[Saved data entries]
◇ ◇ ◇
Lemma loop_body_quiet interval w :
  Async.loop_body env pending interval w = loop_body env interval w.
Proof.
  unfold Async.loop_body, loop_body. rewrite deliver_quiet.
  apply bind_ext. intros now w1. apply bind_ext. intros next_time w2.
  cbv zeta. apply bind_ext_head; [apply wait_loop_quiet|]. intros [] w3.
  rewrite deliver_quiet. apply bind_ext. intros r w4.
  destruct r; [apply announce_time_quiet | reflexivity].
Qed.

(** With no signal between statements, the loop is [main_loop]. *)
Lemma main_loop_quiet fuel interval w :
  Async.main_loop env pending fuel interval w = main_loop env fuel interval w.
Proof.
  revert w. induction fuel as [|fuel IH]; intros w; cbn [Async.main_loop main_loop];
    rewrite deliver_quiet; apply bind_ext; intros r w1; destruct r; try reflexivity.
  apply bind_ext_head; [apply loop_body_quiet|]. intros [] w2. apply IH.
Qed.

End Quiet.

(** ** Playback does not look at the flag *)

Lemma same_but_flag_refl w : same_but_flag w w.
Proof. repeat split. Qed.

Lemma flag_blind_ret {A : Type} (a : A) : flag_blind (mret a).
Proof. intros w w' H. split; [reflexivity | exact H]. Qed.

Lemma flag_blind_bind {A B : Type} (m : M A) (k : A -> M B) :
  flag_blind m -> (forall a, flag_blind (k a)) -> flag_blind (m ≫= k).
Proof.
  intros Hm Hk w w' Hs. unfold mbind, M_bind.
  destruct (Hm w w' Hs) as [Hr Hs1].
  destruct (m w) as [r1 w1], (m w') as [r1' w1']. cbn [fst snd] in Hr, Hs1. subst r1'.
  destruct r1 as [a|e]; [apply Hk; exact Hs1 | split; [reflexivity | exact Hs1]].
Qed.

Lemma flag_blind_try {A : Type} (m : M A) (h : exn -> M A) :
  flag_blind m -> (forall e, flag_blind (h e)) -> flag_blind (try_except m h).
Proof.
  intros Hm Hh w w' Hs. unfold try_except.
  destruct (Hm w w' Hs) as [Hr Hs1].
  destruct (m w) as [r1 w1], (m w') as [r1' w1']. cbn [fst snd] in Hr, Hs1. subst r1'.
  destruct r1 as [a|e]; [split; [reflexivity | exact Hs1] | apply Hh; exact Hs1].
Qed.

Lemma flag_blind_for_each {A : Type} (l : list A) (body : A -> M unit) :
  (forall x, flag_blind (body x)) -> flag_blind (for_each l body).
Proof.
  intros Hb. induction l as [|x l IH]; cbn [for_each].
  - apply flag_blind_ret.
  - apply flag_blind_bind; [apply Hb | intros _; exact IH].
Qed.

(** A piece of program chosen by the length of the trace. *)
Lemma flag_blind_at {A : Type} (f : nat -> M A) :
  (forall k, flag_blind (f k)) -> flag_blind (fun w => f (length (trace w)) w).
Proof.
  intros Hf w w' Hs. destruct Hs as (Hc & Hfs & Htr). rewrite Htr.
  apply Hf. repeat split; assumption.
Qed.

Lemma same_but_flag_log e w w' :
  same_but_flag w w' -> same_but_flag (log e w) (log e w').
Proof.
  intros (Hc & Hfs & Htr). unfold same_but_flag, log. cbn [clock fs trace].
  rewrite Hc, Hfs, Htr. repeat split.
Qed.

Lemma same_but_flag_advance d w w' :
  same_but_flag w w' -> same_but_flag (advance d w) (advance d w').
Proof.
  intros (Hc & Hfs & Htr). unfold same_but_flag, advance. cbn [clock fs trace].
  rewrite Hc, Hfs, Htr. repeat split.
Qed.

Lemma flag_blind_print m : flag_blind (print m).
Proof.
  intros w w' H. split; [reflexivity|]. exact (same_but_flag_log _ _ _ H).
Qed.

Lemma flag_blind_signal_handler : flag_blind signal_handler.
Proof.
  intros w w' H. split; [reflexivity|].
  destruct (same_but_flag_log (Print MsgStopping) _ _ H) as (Hc & Hfs & Htr).
  repeat split; assumption.
Qed.

Lemma flag_blind_os_path_exists p : flag_blind (os_path_exists p).
Proof.
  intros w w' (Hc & Hfs & Htr). unfold os_path_exists. cbn [fst snd].
  rewrite Hfs. split; [reflexivity | repeat split; assumption].
Qed.

Section FlagBlind.
Context (env : environment) (pending : nat -> Z -> bool).

Lemma flag_blind_deliver line : flag_blind (Async.deliver pending line).
Proof.
  intros w w' H. pose proof H as (Hc & Hfs & Htr).
  unfold Async.deliver. rewrite Htr.
  destruct (pending (length (trace w)) line);
    [apply flag_blind_signal_handler; exact H | split; [reflexivity | exact H]].
Qed.

Lemma flag_blind_blocking e d : flag_blind (blocking env e d).
Proof.
  intros w w' H.
  pose proof (same_but_flag_advance d _ _ (same_but_flag_log e _ _ H)) as H1.
  destruct H as (Hc & Hfs & Htr). unfold blocking. rewrite Htr.
  destruct (sigint env (length (trace w))).
  - apply flag_blind_signal_handler. exact H1.
  - split; [reflexivity | exact H1].
Qed.

Lemma flag_blind_subprocess_run_aplay p : flag_blind (subprocess_run_aplay env p).
Proof.
  apply (flag_blind_at
           (fun k => blocking env (Play p) (elapsed (aplay env k p)) ;;
                     match raised (aplay env k p) with
                     | Some e => raise e
                     | None => mret tt
                     end)).
  intros k. apply flag_blind_bind; [apply flag_blind_blocking|].
  intros _. destruct (raised _); [|apply flag_blind_ret].
  intros w w' H. split; [reflexivity | exact H].
Qed.
(** A computation that returns, or panics (an index out of range, a division by
    zero, an [unwrap] of [None]). *)
Inductive outcome (A : Type) :=
  | Ret (a : A)
  | Panic.
Arguments Ret {A} _.
Arguments Panic {A}.

Definition obind {A B} (x : outcome A) (k : A → outcome B) : outcome B :=
  match x with
  | Ret a => k a
  | Panic => Panic
  end.

(** A handler that returns, stops the processor for good in a loop of [hlt], or
    panics. *)
Inductive flow (A : Type) :=
  | Returns (a : A)
  | Halts
  | Panics.
Arguments Returns {A} _.
Arguments Halts {A}.
Arguments Panics {A}.


(** The result of a stateful operation, evaluated on its own. *)
Lemma eta3 {A B C} (x : A * B * C) c : x.2 = c → x = (x.1.1, x.1.2, c).
Proof. by destruct x as [[]]; simpl; intros ->. Qed.

(** ** Constants of lib.rs *)

Definition PAGE_SIZE : Z := 4096.
Definition KERNEL_BASE : Z := 0x100000.
Definition HEAP_BASE : Z := 0x800000.
Definition HEAP_SIZE : Z := 0x200000.
Definition PMM_BITMAP_BASE : Z := 0x500000.
Definition PMM_BITMAP_SIZE : Z := 0x200000.
Definition VMM_PAGES_BASE : Z := 0x700000.
Definition VMM_PAGES_SIZE : Z := 0x100000.
Definition TASK_STACKS_BASE : Z := 0xA00000.
Definition PAGE_ENTRIES : Z := 512.

(** ** Machine integers

    The kernel is built with [--release]: arithmetic on a [w]-bit unsigned
    integer wraps modulo [2^w].  The notations of [usize_scope] wrap the value of
    the whole expression, which is that of wrapping after each [+], [-] and [*];
    a division, a shift or a comparison is written outside of it. *)

Definition wrap (w z : Z) : Z := z mod 2 ^ w.

Declare Scope usize_scope.
Delimit Scope usize_scope with usize.
Notation "a + b" := (wrap 64 (Z.add a b)) : usize_scope.
Notation "a - b" := (wrap 64 (Z.sub a b)) : usize_scope.
Notation "a * b" := (wrap 64 (Z.mul a b)) : usize_scope.

Definition saturating_sub (a b : Z) : Z := Z.max 0 (a - b).

(** A signed integer of width [w], in two's complement. *)
Definition swrap (w z : Z) : Z := if wrap w z <? 2 ^ (w - 1) then wrap w z else wrap w z - 2 ^ w.

Create HintDb delta.
Create Rewrite HintDb delta_arith.

(** Case analysis on the boolean comparisons and matches of an operation. *)
Ltac break_cmp :=
  repeat match goal with
  | H : (_ =? _) = true |- _ => apply Z.eqb_eq in H
  | H : (_ =? _) = false |- _ => apply Z.eqb_neq in H
  | H : (_ <? _) = true |- _ => apply Z.ltb_lt in H
  | H : (_ <? _) = false |- _ => apply Z.ltb_ge in H
  | H : (_ <=? _) = true |- _ => apply Z.leb_le in H
  | H : (_ <=? _) = false |- _ => apply Z.leb_gt in H
  | H : negb _ = true |- _ => apply negb_true_iff in H
  | H : negb _ = false |- _ => apply negb_false_iff in H
  | H : _ && _ = true |- _ => apply andb_true_iff in H; destruct H
  | H : _ || _ = false |- _ => apply orb_false_iff in H; destruct H
  end.

Ltac case_if :=
  match goal with
  | |- context [if ?b then _ else _] =>
      let E := fresh "E" in destruct b eqn:E; break_cmp
  | H : context [if ?b then _ else _] |- _ =>
      let E := fresh "E" in destruct b eqn:E; break_cmp
  end.

(** Linear arithmetic with division and modulo by constants. *)
Ltac dlia := Z.to_euclidean_division_equations; lia.

Lemma wrap_small w z : 0 ≤ z < 2 ^ w → wrap w z = z.
Proof. intros. by apply Z.mod_small. Qed.

Lemma wrap_bounds w z : 0 ≤ w → 0 ≤ wrap w z < 2 ^ w.
Proof. intros. apply Z.mod_pos_bound. lia. Qed.

Lemma usize_small z : 0 ≤ z < 18446744073709551616 → wrap 64 z = z.
Proof. intros. apply wrap_small. lia. Qed.

#[export] Hint Rewrite usize_small using lia : delta_arith.

Lemma swrap_small w z : 0 < w → - 2 ^ (w - 1) ≤ z < 2 ^ (w - 1) → swrap w z = z.
Proof.
  intros Hw Hz. unfold swrap, wrap.
  assert (Hp : 2 ^ w = 2 * 2 ^ (w - 1)) by (rewrite <- Z.pow_succ_r by lia; f_equal; lia).
  destruct (Z.le_gt_cases 0 z).
  - rewrite Z.mod_small by lia. case_if; lia.
  - rewrite <- (Z_mod_plus_full z 1), Z.mod_small by lia. case_if; lia.
Qed.

(** Removes the wrap-around of every operation that cannot overflow. *)
Ltac unwrap := repeat (rewrite usize_small by lia).

(** ** Loops

    [for i in lo..hi { body }] with an early [return]: the body maps the loop's
    state to a new state ([inl]) or to the function's result ([inr]).  The
    iteration is by the binary representation of the number of rounds, so that
    a loop over millions of pages evaluates as soon as it returns. *)

Section Loops.
Context {S R : Type}.
Implicit Types (f : S → S + R) (body : Z → S → S + R).

Definition sbind {T} (x : S + R) (k : S → T + R) : T + R :=
  match x with
  | inl s => k s
  | inr r => inr r
  end.

Fixpoint iter_until f (p : positive) (s : S) : S + R :=
  match p with
  | xH => f s
  | xO q => sbind (iter_until f q s) (iter_until f q)
  | xI q => sbind (f s) (λ s1, sbind (iter_until f q s1) (iter_until f q))
  end.

Lemma sbind_assoc {T} (x : S + R) (k : S → S + R) (h : S → T + R) :
  sbind (sbind x k) h = sbind x (λ s, sbind (k s) h).
Proof. by destruct x. Qed.

Lemma sbind_ext {T} (x : S + R) (k h : S → T + R) :
  (∀ s, k s = h s) → sbind x k = sbind x h.
Proof. intros E. destruct x; simpl; auto. Qed.

Lemma iter_until_comm f p s :
  sbind (f s) (iter_until f p) = sbind (iter_until f p s) f.
Proof.
  revert s. induction p as [q IH|q IH|]; intros s; simpl; [| |done].
  - destruct (f s) as [s1|]; simpl; [|done].
    rewrite sbind_assoc.
    rewrite (sbind_ext _ (λ s0, sbind (iter_until f q s0) f)
      (λ s0, sbind (f s0) (iter_until f q))) by (intros; by rewrite IH).
    rewrite <- !sbind_assoc, IH. by rewrite sbind_assoc.
  - rewrite sbind_assoc.
    rewrite (sbind_ext _ (λ s0, sbind (iter_until f q s0) f)
      (λ s0, sbind (f s0) (iter_until f q))) by (intros; by rewrite IH).
    rewrite <- !sbind_assoc, <- IH. by rewrite sbind_assoc.
Qed.

Lemma iter_until_succ f p s :
  iter_until f (Pos.succ p) s = sbind (f s) (iter_until f p).
Proof.
  revert s. induction p as [q IH|q IH|]; intros s; simpl; [|done|done].
  rewrite IH, sbind_assoc. apply sbind_ext. intros s1.
  rewrite (sbind_ext _ (iter_until f (Pos.succ q))
    (λ s0, sbind (f s0) (iter_until f q))) by (intros; apply IH).
  rewrite <- sbind_assoc, <- iter_until_comm. by rewrite sbind_assoc.
Qed.

Definition for_step body (x : Z * S) : (Z * S) + R :=
  match body x.1 x.2 with
  | inl s => inl (x.1 + 1, s)
  | inr r => inr r
  end.
End Loops.

Definition for_loop {S R} (lo hi : Z) (body : Z → S → S + R) (s : S) : S + R :=
  match hi - lo with
  | Zpos p => sbind (iter_until (for_step body) p (lo, s)) (λ x, inl x.2)
  | _ => inl s
  end.

Section Loop_lemmas.
Context {S R : Type}.
Implicit Types (body : Z → S → S + R).

Lemma for_loop_done lo hi body s : hi ≤ lo → for_loop lo hi body s = inl s.
Proof.
  intros. unfold for_loop. destruct (hi - lo) eqn:E; try done. lia.
Qed.
(* ===== verification/Memory.v ===== *)
(** * Physical memory

    The byte-addressed store the kernel reads and writes through raw pointers
    ([ptr::read_volatile], [ptr::write_volatile], [ptr::write_bytes]): the frame
    bitmap of the physical memory manager, the page tables, the kernel heap and
    the task stacks all live in it.  A byte that was never written reads as 0;
    the initial contents of a store are arbitrary.  Multi-byte accesses are
    little endian, as on x86_64. *)

From stdpp Require Import base numbers list gmap.
From S2P Require Import Prelude.
Open Scope Z_scope.

Abbreviation mem := (gmap Z Z).

(** One byte. *)
Definition rd (m : mem) (a : Z) : Z := default 0 (m !! a).
Definition wr (m : mem) (a v : Z) : mem := <[a := v]> m.

(** [core::ptr::write_bytes(a as *mut u8, 0, n)]. *)
Definition write_zeros (m : mem) (a n : Z) : mem :=
  filter (λ kv, ¬ (a ≤ kv.1 < a + n)) m.

(** An [n]-byte little-endian access. *)
Fixpoint load (m : mem) (a : Z) (n : nat) : Z :=
  match n with
  | O => 0
  | S n' => rd m a + 256 * load m (a + 1) n'
  end.

Fixpoint store (m : mem) (a : Z) (n : nat) (v : Z) : mem :=
  match n with
  | O => m
  | S n' => store (wr m a (v mod 256)) (a + 1) n' (v / 256)
  end.

Definition load64 (m : mem) (a : Z) : Z := load m a 8.
Definition store64 (m : mem) (a v : Z) : mem := store m a 8 v.

(** Every cell holds a byte. *)
Definition bytes (m : mem) : Prop := ∀ a, 0 ≤ rd m a < 256.

(** ** Lemmas *)

Lemma rd_wr m a v b : rd (wr m a v) b = if decide (a = b) then v else rd m b.
Proof.
  unfold rd, wr. rewrite lookup_insert. by case_decide.
Qed.

Lemma rd_wr_eq m a v : rd (wr m a v) a = v.
Proof. rewrite rd_wr. by rewrite decide_True. Qed.

Lemma rd_wr_ne m a v b : a ≠ b → rd (wr m a v) b = rd m b.
Proof. intros. rewrite rd_wr. by rewrite decide_False. Qed.

Lemma rd_write_zeros m a n b :
  rd (write_zeros m a n) b = if decide (a ≤ b < a + n) then 0 else rd m b.
Proof.
  unfold rd, write_zeros. rewrite map_lookup_filter.
  destruct (m !! b) as [x|]; simpl; [|by case_decide].
  case_guard as Hg; case_decide as Hd; simpl in *; tauto.
Qed.

Lemma rd_write_zeros_out m a n b :
  ¬ (a ≤ b < a + n) → rd (write_zeros m a n) b = rd m b.
Proof. intros. rewrite rd_write_zeros. by rewrite decide_False. Qed.

Lemma rd_write_zeros_in m a n b :
  a ≤ b < a + n → rd (write_zeros m a n) b = 0.
Proof. intros. rewrite rd_write_zeros. by rewrite decide_True. Qed.

Lemma bytes_wr m a v : bytes m → 0 ≤ v < 256 → bytes (wr m a v).
Proof. intros Hm Hv b. rewrite rd_wr. by case_decide. Qed.

Lemma bytes_write_zeros m a n : bytes m → bytes (write_zeros m a n).
Proof. intros Hm b. rewrite rd_write_zeros. case_decide; [lia|apply Hm]. Qed.

Lemma bytes_store m a n v : bytes m → bytes (store m a n v).
Proof.
  revert m a v. induction n as [|n IH]; intros m a v Hm; simpl; [done|].
  apply IH, bytes_wr; [done|]. apply Z.mod_pos_bound. lia.
Qed.

Lemma bytes_empty : bytes ∅.
Proof. intros a. unfold rd. rewrite lookup_empty. simpl. lia. Qed.

#[export] Hint Resolve bytes_wr bytes_write_zeros bytes_store bytes_empty : delta.

Lemma rd_store_out m a n v b :
  ¬ (a ≤ b < a + Z.of_nat n) → rd (store m a n v) b = rd m b.
Proof.
  revert m a v. induction n as [|n IH]; intros m a v Hb; simpl; [done|].
  rewrite IH by lia. apply rd_wr_ne. lia.
Qed.

Lemma load_ext m1 m2 a n :
  (∀ b, a ≤ b < a + Z.of_nat n → rd m1 b = rd m2 b) → load m1 a n = load m2 a n.
Proof.
  revert a. induction n as [|n IH]; intros a Hb; simpl; [done|].
  rewrite (Hb a) by lia. rewrite IH; [done|]. intros. apply Hb. lia.
Qed.

Lemma load_store_eq m a n v :
  0 ≤ v < 256 ^ Z.of_nat n → load (store m a n v) a n = v.
Proof.
  revert m a v. induction n as [|n IH]; intros m a v Hv; simpl.
  - change (256 ^ Z.of_nat 0) with 1 in Hv. lia.
  - rewrite Nat2Z.inj_succ, Z.pow_succ_r in Hv by lia.
    rewrite rd_store_out, rd_wr_eq, IH by (dlia || (split; dlia)). dlia.
Qed.

(** Storing what was loaded copies the bytes. *)
Lemma rd_store_load m' m a b n x :
  (∀ i, b ≤ i < b + Z.of_nat n → 0 ≤ rd m i < 256) → a ≤ x < a + Z.of_nat n →
  rd (store m' a n (load m b n)) x = rd m (b + (x - a)).
Proof.
  revert m' a b. induction n as [|n IH]; intros m' a b Hb Hx; [lia|]. cbn [store load].
  pose proof (Hb b ltac:(lia)) as H0.
  replace ((rd m b + 256 * load m (b + 1) n) mod 256) with (rd m b) by dlia.
  replace ((rd m b + 256 * load m (b + 1) n) / 256) with (load m (b + 1) n) by dlia.
  destruct (decide (x = a)) as [->|].
  - rewrite rd_store_out, rd_wr_eq by lia. f_equal. lia.
  - rewrite IH by (intros; apply Hb || lia; lia). f_equal. lia.
Qed.

Lemma load_bounds m a n : bytes m → 0 ≤ load m a n < 256 ^ Z.of_nat n.
Proof.
  intros Hm. revert a. induction n as [|n IH]; intros a; simpl; [lia|].
  rewrite Nat2Z.inj_succ, Z.pow_succ_r by lia.
  specialize (IH (a + 1)). specialize (Hm a). lia.
Qed.

(** The 64-bit accesses. *)
Lemma load64_store64_eq m a v :
  0 ≤ v < 2 ^ 64 → load64 (store64 m a v) a = v.
Proof. intros. apply load_store_eq. lia. Qed.

Lemma load64_store64_ne m a v b :
  a + 8 ≤ b ∨ b + 8 ≤ a → load64 (store64 m a v) b = load64 m b.
Proof. intros. apply load_ext. intros. apply rd_store_out. lia. Qed.

Lemma load64_zeros_in m a n b :
  a ≤ b → b + 8 ≤ a + n → load64 (write_zeros m a n) b = 0.
Proof.
  intros. unfold load64, load. rewrite !rd_write_zeros_in by lia. done.
Qed.

Lemma load64_zeros_out m a n b :
  b + 8 ≤ a ∨ a + n ≤ b → load64 (write_zeros m a n) b = load64 m b.
Proof. intros. apply load_ext. intros. apply rd_write_zeros_out. lia. Qed.

Lemma load64_bounds m a : bytes m → 0 ≤ load64 m a < 2 ^ 64.
Proof. intros Hm. pose proof (load_bounds m a 8 Hm). unfold load64. lia. Qed.

#[export] Hint Resolve load64_bounds : delta.

(** ** Numbers as lists of bytes *)

(** The [n] low bytes of [v], the lowest first. *)
Fixpoint le_bytes (n : nat) (v : Z) : list Z :=
  match n with
  | O => []
  | S n => v mod 256 :: le_bytes n (v / 256)
  end.

Lemma le_bytes_length n v : length (le_bytes n v) = n.
Proof. revert v. induction n as [|n IH]; intros v; simpl; [done|]. by rewrite IH. Qed.

Lemma le_bytes_range n v : Forall (λ b, 0 ≤ b < 256) (le_bytes n v).
Proof.
  revert v. induction n as [|n IH]; intros v; simpl; constructor; [|apply IH].
  apply Z.mod_pos_bound. lia.
Qed.

(** The bytes [l] lie at [a]. *)
Fixpoint bytes_at (m : mem) (a : Z) (l : list Z) : Prop :=
  match l with
  | [] => True
  | b :: l => rd m a = b ∧ bytes_at m (a + 1) l
  end.

Lemma bytes_at_app m a l1 l2 :
  bytes_at m a (l1 ++ l2) ↔ bytes_at m a l1 ∧ bytes_at m (a + Z.of_nat (length l1)) l2.
Proof.
  revert a. induction l1 as [|b l1 IH]; intros a; simpl.
  { rewrite Z.add_0_r. tauto. }
  rewrite IH. replace (a + 1 + Z.of_nat (length l1)) with (a + Z.pos (Pos.of_succ_nat (length l1)))
    by lia. tauto.
Qed.

Lemma bytes_at_load m a n v : bytes_at m a (le_bytes n v) → load m a n = v mod 256 ^ Z.of_nat n.
Proof.
  revert a v. induction n as [|n IH]; intros a v; simpl; [by rewrite Z.mod_1_r|].
  intros [-> H]. rewrite (IH (a + 1) (v / 256)) by done.
  change (Z.pos (Pos.of_succ_nat n)) with (Z.of_nat (S n)).
  rewrite Nat2Z.inj_succ, Z.pow_succ_r by lia. by rewrite Z.rem_mul_r by lia.
Qed.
◇ ◇ ◇
**INSTRUCTIONS TO FOLLOW**
Beginning at the line with "n v) b = rd m b." and ending at the line with "v Hv; simpl.", reproduce each line of the data above exactly, and add no other lines.

**SOLVED EXERCISE**
  ¬ (a ≤ b < a + Z.of_nat n) → rd (store m a n v) b = rd m b.
Proof.
  revert m a v. induction n as [|n IH]; intros m a v Hb; simpl; [done|].
  rewrite IH by lia. apply rd_wr_ne. lia.
Qed.

Lemma load_ext m1 m2 a n :
  (∀ b, a ≤ b < a + Z.of_nat n → rd m1 b = rd m2 b) → load m1 a n = load m2 a n.
Proof.
  revert a. induction n as [|n IH]; intros a Hb; simpl; [done|].
  rewrite (Hb a) by lia. rewrite IH; [done|]. intros. apply Hb. lia.
Qed.

Lemma load_store_eq m a n v :
  0 ≤ v < 256 ^ Z.of_nat n → load (store m a n v) a n = v.
Proof.
  revert m a v. induction n as [|n IH]; intros m a v Hv; simpl.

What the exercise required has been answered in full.